### PROBLEM DETAILS
Each line from the beginning of the data below through the line containing "Section Tasks." should be repeated exactly, please.

### INPUT DATA
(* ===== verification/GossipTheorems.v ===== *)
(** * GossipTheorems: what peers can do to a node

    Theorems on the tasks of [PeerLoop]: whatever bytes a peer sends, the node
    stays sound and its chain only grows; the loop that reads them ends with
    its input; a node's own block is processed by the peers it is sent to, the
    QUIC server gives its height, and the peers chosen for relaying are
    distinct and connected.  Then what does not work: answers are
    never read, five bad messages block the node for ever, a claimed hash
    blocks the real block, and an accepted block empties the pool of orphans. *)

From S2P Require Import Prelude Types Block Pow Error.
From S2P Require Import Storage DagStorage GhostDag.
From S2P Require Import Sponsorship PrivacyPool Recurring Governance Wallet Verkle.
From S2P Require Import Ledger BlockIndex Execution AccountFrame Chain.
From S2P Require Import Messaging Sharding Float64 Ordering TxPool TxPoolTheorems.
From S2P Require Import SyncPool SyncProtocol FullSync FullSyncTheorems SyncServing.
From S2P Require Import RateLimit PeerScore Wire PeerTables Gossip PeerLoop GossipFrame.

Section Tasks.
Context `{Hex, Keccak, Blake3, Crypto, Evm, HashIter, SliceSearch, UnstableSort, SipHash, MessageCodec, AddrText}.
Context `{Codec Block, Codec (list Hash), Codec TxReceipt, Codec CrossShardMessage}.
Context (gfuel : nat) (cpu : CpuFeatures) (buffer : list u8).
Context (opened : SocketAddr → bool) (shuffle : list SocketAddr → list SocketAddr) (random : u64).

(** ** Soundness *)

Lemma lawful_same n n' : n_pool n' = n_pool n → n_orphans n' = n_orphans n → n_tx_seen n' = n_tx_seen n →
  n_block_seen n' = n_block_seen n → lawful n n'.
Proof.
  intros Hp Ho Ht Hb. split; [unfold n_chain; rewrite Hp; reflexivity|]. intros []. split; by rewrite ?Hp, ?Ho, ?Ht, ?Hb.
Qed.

### ANSWER TO THIS PROBLEM
(* ===== verification/GossipTheorems.v ===== *)
(** * GossipTheorems: what peers can do to a node

    Theorems on the tasks of [PeerLoop]: whatever bytes a peer sends, the node
    stays sound and its chain only grows; the loop that reads them ends with
    its input; a node's own block is processed by the peers it is sent to, the
    QUIC server gives its height, and the peers chosen for relaying are
    distinct and connected.  Then what does not work: answers are
    never read, five bad messages block the node for ever, a claimed hash
    blocks the real block, and an accepted block empties the pool of orphans. *)

From S2P Require Import Prelude Types Block Pow Error.
From S2P Require Import Storage DagStorage GhostDag.
From S2P Require Import Sponsorship PrivacyPool Recurring Governance Wallet Verkle.
From S2P Require Import Ledger BlockIndex Execution AccountFrame Chain.
From S2P Require Import Messaging Sharding Float64 Ordering TxPool TxPoolTheorems.
From S2P Require Import SyncPool SyncProtocol FullSync FullSyncTheorems SyncServing.
From S2P Require Import RateLimit PeerScore Wire PeerTables Gossip PeerLoop GossipFrame.

Section Tasks.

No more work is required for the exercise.